[[ Provided records open ]]
(** C10. For every input, the sources returned by buildContext are the
    (filename, chunkIndex) pairs of the fragments included in the context,
    each pair once, in the order the pairs first appear; a fragment cut off
    by the budget adds nothing. *)
Theorem buildContext_sources (chosen : list ChunkSource) (maxChars : Z) :
  exists k : nat,
    (k <= List.length chosen)%nat
    /\ context (buildContext chosen maxChars) = join (map render (firstn k chosen))
    /\ sources (buildContext chosen maxChars)
       = first_seen (map source_of (firstn k chosen))
    /\ NoDup (sources (buildContext chosen maxChars))
    /\ (forall p, In p (sources (buildContext chosen maxChars))
                  <-> In p (map source_of (firstn k chosen))).
Proof.
  exists (taken chosen maxChars 0).
  rewrite buildContext_spec. cbv zeta. cbn [context sources].
  rewrite fold_track_first_seen.
  repeat split; auto using taken_le, first_seen_NoDup; now apply first_seen_In.
Qed.

Example buildContext_two :
  buildContext [mkChunk "a.pdf" 0 "x"; mkChunk "a.pdf" 0 "x"; mkChunk "b.pdf" 12 "yz"] 100
  = mkBuilt ("Source: a.pdf#0" ++ nl ++ "x" ++ nl ++ "---" ++ nl
             ++ "Source: a.pdf#0" ++ nl ++ "x" ++ nl ++ "---" ++ nl
             ++ "Source: b.pdf#12" ++ nl ++ "yz" ++ nl ++ "---" ++ nl)
            [mkSource "a.pdf" 0; mkSource "b.pdf" 12].
Proof. reflexivity. Qed.

(** *** Further properties of [buildContext] *)

Lemma taken_all (chosen : list ChunkSource) (maxChars cur : Z) :
  cur + size chosen <= maxChars ->
  taken chosen maxChars cur = List.length chosen.
Proof.
  revert cur. induction chosen as [|c rest IH]; intros cur H; simpl; [reflexivity|].
  rewrite size_cons in H. pose proof (size_nonneg rest) as Hrest.
  replace (cur + len (render c) >? maxChars) with false
    by (symmetry; rewrite Z.gtb_ltb; apply Z.ltb_ge; lia).
  cbn [andb]. f_equal. apply IH. lia.
Qed.

Lemma taken_mono (chosen : list ChunkSource) (m1 m2 cur : Z) :
  m1 <= m2 -> (taken chosen m1 cur <= taken chosen m2 cur)%nat.
Proof.
  intros Hm. revert cur. induction chosen as [|c rest IH]; intros cur; simpl; [lia|].
  destruct (cur >? 0); rewrite ?andb_true_r, ?andb_false_r.
  - destruct (cur + len (render c) >? m1) eqn:E1; [lia|].
    replace (cur + len (render c) >? m2) with false.
    + specialize (IH (cur + len (render c))). lia.
    + symmetry. rewrite Z.gtb_ltb in *. apply Z.ltb_ge. apply Z.ltb_ge in E1. lia.
  - specialize (IH (cur + len (render c))). lia.
Qed.

Lemma firstn_le_split (A : Type) (k1 k2 : nat) (l : list A) :
  (k1 <= k2)%nat -> firstn k2 l = (firstn k1 l ++ firstn (k2 - k1) (skipn k1 l))%list.
Proof.
  revert k2 l. induction k1 as [|k1 IH]; intros k2 l H.
  - now rewrite Nat.sub_0_r.
  - destruct k2 as [|k2]; [lia|]. destruct l as [|x l].
    + cbn [firstn skipn app]. now rewrite firstn_nil.
    + cbn [firstn skipn Nat.sub app]. f_equal. apply IH. lia.
Qed.

(** X11. When the rendering of all the fragments fits the budget, the
    context is all of them, in order, and the sources are the distinct
    (filename, chunkIndex) pairs of all of them: nothing is left out. *)
Theorem buildContext_takes_all_that_fit (chosen : list ChunkSource) (maxChars : Z) :
  size chosen <= maxChars ->
  buildContext chosen maxChars
  = mkBuilt (join (map render chosen)) (first_seen (map source_of chosen)).
Proof.
  intros H. rewrite buildContext_spec. cbv zeta.
  rewrite taken_all by lia. rewrite firstn_all.
  now rewrite fold_track_first_seen.
Qed.

Lemma buildContext_takes_all_that_fit_witness :
  buildContext two_chunks 44
  = mkBuilt (join (map render two_chunks)) (first_seen (map source_of two_chunks)).
Proof.
  apply (@buildContext_takes_all_that_fit two_chunks 44). vm_compute. discriminate.
Defined.

(** X12. A larger budget never loses anything: the context built under
    [m2 >= m1] begins with the context built under [m1], and its sources
    begin with the sources built under [m1]. *)
Theorem buildContext_grows_with_budget (chosen : list ChunkSource) (m1 m2 : Z) :
  m1 <= m2 ->
  exists more more_sources,
    context (buildContext chosen m2) = context (buildContext chosen m1) ++ more
    /\ sources (buildContext chosen m2)
       = (sources (buildContext chosen m1) ++ more_sources)%list.
Proof.
  intros Hm. rewrite !buildContext_spec. cbv zeta. cbn [context sources].
  pose proof (@taken_mono chosen m1 m2 0 Hm) as Hk.
  rewrite (@firstn_le_split _ (taken chosen m1 0) (taken chosen m2 0) chosen Hk).
  set (kept := firstn (taken chosen m1 0) chosen).
  set (extra := firstn (taken chosen m2 0 - taken chosen m1 0)
                       (skipn (taken chosen m1 0) chosen)).
  exists (join (map render extra)).
  rewrite map_app, join_app, fold_left_app.
  rewrite (fold_track extra). eexists. split; reflexivity.
Qed.

Lemma buildContext_grows_with_budget_witness :
  exists more more_sources,
    context (buildContext two_chunks 44) = context (buildContext two_chunks 30) ++ more
    /\ sources (buildContext two_chunks 44)
       = (sources (buildContext two_chunks 30) ++ more_sources)%list.
Proof.
  apply (@buildContext_grows_with_budget two_chunks 30 44). lia.
Defined.

End Rag.

(** ** app/api/query/route.ts and app/api/query-stream/route.ts: the two
    [POST] handlers

    The request body is taken as parsed ([question] a string, [conversationId]
    a number).  The collaborators of a handler are the fields of a [World]:
    the store (Prisma), the embedder, the full-text prefilter and the
    generator.  Writing the messages back to the store is left out: its
    failure is caught and does not change the response. *)

Module Query.

Import JS.
Local Open Scope string_scope.
Local Open Scope list_scope.

(** The [Json] column [Embedding.vector]. *)
Inductive Json : Type :=
| JArray (v : list float)
| JOther.

Record DocumentRow : Type := mkDocument {
  filename : string;
  conversationId : Z
}.

Record ChunkRow : Type := mkChunkRow {
  documentId : Z;
  chunkIndex : Z;
  text : string;
  document : DocumentRow
}.

(** An [Embedding] row with its [chunk] and the chunk's [document] included. *)
Record EmbeddingRow : Type := mkEmbedding {
  chunkId : Z;
  vector : Json;
  chunk : ChunkRow
}.

Record Config : Type := mkConfig {
  TOP_K : Z;
  MAX_CONTEXT_CHARS : Z;
  MAX_EMBEDDINGS_SEARCH : nat
}.

(** The values used when the environment sets none. *)
Definition defaults : Config := mkConfig 5 3000 1000.

Record Request : Type := mkRequest {
  question : string;
  request_conversationId : Z
}.

Record World : Type := mkWorld {
  (** ids of the conversations in the store *)
  conversations : list Z;
  (** the [Embedding] table, in the order [findMany] yields its rows *)
  embeddings : list EmbeddingRow;
  (** [embedWithOllama([question])] *)
  embedWithOllama : string -> promise (list (list float));
  (** the [$queryRaw] over [chunk_fts]: the matching row ids, best first *)
  ftsQuery : string -> Z -> promise (list Z);
  (** [generateWithOllama(prompt)], raced against the 90 s timeout *)
  generateWithOllama : string -> promise string
}.

Record SourceRef : Type := mkSourceRef {
  ref_documentId : Z;
  ref_chunkId : Z;
  ref_filename : string;
  ref_chunkIndex : Z
}.

Inductive Response : Type :=
(** [{ error }] with a status *)
| ErrorJson (status : Z) (error : string)
(** [{ answer, sources, used: { k, model } }], status 200 *)
| AnswerJson (answer : string) (sources : list SourceRef) (k : nat)
(** the event stream, status 200: the sources, then the deltas that
    [generateStreamWithOllama(prompt)] yields *)
| EventStream (prompt : string) (sources : list SourceRef).

Definition no_embedded_content : string :=
  "No embedded content in this conversation yet. Upload some documents first.".

Definition no_context : string :=
  "No context could be built from retrieved chunks".

(** [question.replace(/'/g, "''")]. *)
Fixpoint escape_quotes (s : string) : string :=
  match s with
  | EmptyString => EmptyString
  | String c s' =>
      if Ascii.eqb c "'" then String "'" (String "'" (escape_quotes s'))
      else String c (escape_quotes s')
  end.

(** The [try]/[catch] around the prefilter: a failure leaves
    [candidateChunkIds] empty. *)
Definition prefilter (w : World) (req : Request) : list Z :=
  match ftsQuery w (escape_quotes (question req)) (request_conversationId req) with
  | Resolved ids => ids
  | Rejected _ => []
  end.

Definition in_scope (conversation : Z) (emb : EmbeddingRow) : bool :=
  (conversationId (document (chunk emb)) =? conversation)%Z.

(** [prisma.embedding.findMany({ take, where: { chunk: { id in ids (when
    there are ids), document: { conversationId } } } })]. *)
Definition findMany (cfg : Config) (w : World) (conversation : Z)
  (candidateChunkIds : list Z) : list EmbeddingRow :=
  firstn (MAX_EMBEDDINGS_SEARCH cfg)
    (filter (fun emb =>
               (if (0 <? List.length candidateChunkIds)%nat
                then existsb (Z.eqb (chunkId emb)) candidateChunkIds
                else true)
               && in_scope conversation emb)
            (embeddings w)).

(** [Array.isArray(vec) && vec.length > 0]. *)
Definition usable (emb : EmbeddingRow) : bool :=
  match vector emb with
  | JArray v => (0 <? List.length v)%nat
  | JOther => false
  end.

Definition to_item (emb : EmbeddingRow) : Similarity.VectorItem :=
  Similarity.mkItem
    (chunkId emb)
    (match vector emb with JArray v => v | JOther => [] end)
    (documentId (chunk emb))
    (chunkIndex (chunk emb))
    (filename (document (chunk emb)))
    (text (chunk emb)).

(** [embeddings.filter(...).map(...)]. *)
Definition vectorRows (fetched : list EmbeddingRow) : list Similarity.VectorItem :=
  map to_item (filter usable fetched).

Definition to_chunk (c : Similarity.Ranked) : Rag.ChunkSource :=
  Rag.mkChunk (Similarity.filename (Similarity.item c))
              (Similarity.chunkIndex (Similarity.item c))
              (Similarity.text (Similarity.item c)).

(** [sources.map((s) => ...)]: the ids of the first chosen chunk with the
    source's file name and index, 0 when there is none. *)
Definition sourcesWithDocId (chosen : list Similarity.Ranked) (sources : list Rag.Source)
  : list SourceRef :=
  map (fun s =>
         let matchedChunk :=
           find (fun c =>
                   String.eqb (Similarity.filename (Similarity.item c)) (Rag.source_filename s)
                   && (Similarity.chunkIndex (Similarity.item c) =? Rag.source_chunkIndex s)%Z)
                chosen in
         mkSourceRef
           (match matchedChunk with Some c => Similarity.docId (Similarity.item c) | None => 0%Z end)
           (match matchedChunk with Some c => Similarity.id (Similarity.item c) | None => 0%Z end)
           (Rag.source_filename s)
           (Rag.source_chunkIndex s))
      sources.

(** What both handlers do, in the same words, from the validation of the
    request to [buildContext]: an early response, or the chosen chunks with
    the context built from them. *)
Record Retrieved : Type := mkRetrieved {
  chosen : list Similarity.Ranked;
  built : Rag.BuiltContext
}.

Definition retrieve (cfg : Config) (w : World) (req : Request)
  : outcome (Response + Retrieved) :=
  if negb (truthy (question req)) || (len (trim (question req)) =? 0)%Z then
    Returned (inl (ErrorJson 400 "Valid question string is required"))
  else if (request_conversationId req =? 0)%Z then
    Returned (inl (ErrorJson 400 "No conversationId. Create a chat first."))
  else if negb (existsb (Z.eqb (request_conversationId req)) (conversations w)) then
    Returned (inl (ErrorJson 404
      ("Conversation with id " ++ string_of_Z (request_conversationId req) ++ " not found")))
  else
    questionEmbeddings <- await (embedWithOllama w (question req)) ;;
    match questionEmbeddings with
    | [] => Returned (inl (ErrorJson 500 "Failed to create question embedding"))
    | [] :: _ => Returned (inl (ErrorJson 500 "Failed to create question embedding"))
    | queryVector :: _ =>
        let candidateChunkIds := prefilter w req in
        let fetched := findMany cfg w (request_conversationId req) candidateChunkIds in
        if (List.length fetched =? 0)%nat then
          Returned (inl (ErrorJson 422 no_embedded_content))
        else
          chosen <- Similarity.rankByCosine queryVector (vectorRows fetched) (TOP_K cfg) ;;
          Returned (inr (mkRetrieved chosen
                           (Rag.buildContext (map to_chunk chosen) (MAX_CONTEXT_CHARS cfg))))
    end.

(** The outer [catch]: status 500 with the message of the error. *)
Definition or_else (message fallback : string) : string :=
  if truthy message then message else fallback.

Definition catch_all (fallback : string) (m : outcome Response) : outcome Response :=
  match m with
  | Threw e => Returned (ErrorJson 500 (or_else (error_message e) fallback))
  | other => other
  end.

(** query/route.ts line 170 and query-stream/route.ts line 163. *)
Definition prompt_single (question context : string) : string :=
  Rag.buildPrompt question context.

Definition prompt_stream (question context : string) : string :=
  Rag.buildPrompt context question.

(** The [catch] around the generation of the answer. *)
Definition generation_failed (e : js_error) : Response :=
  let message := error_message e in
  if includes message "Cannot connect to Ollama server" then ErrorJson 503 message
  else if includes message "not found" || includes message "Pull LLM model"
       then ErrorJson 404 message
       else ErrorJson 500 (or_else message "Failed to generate answer").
[[ Provided records closed ]]
# Problem to solve
The answer must be every line from the entries above that holds the string "DocumentRow".

# Result
Record DocumentRow : Type := mkDocument {
  document : DocumentRow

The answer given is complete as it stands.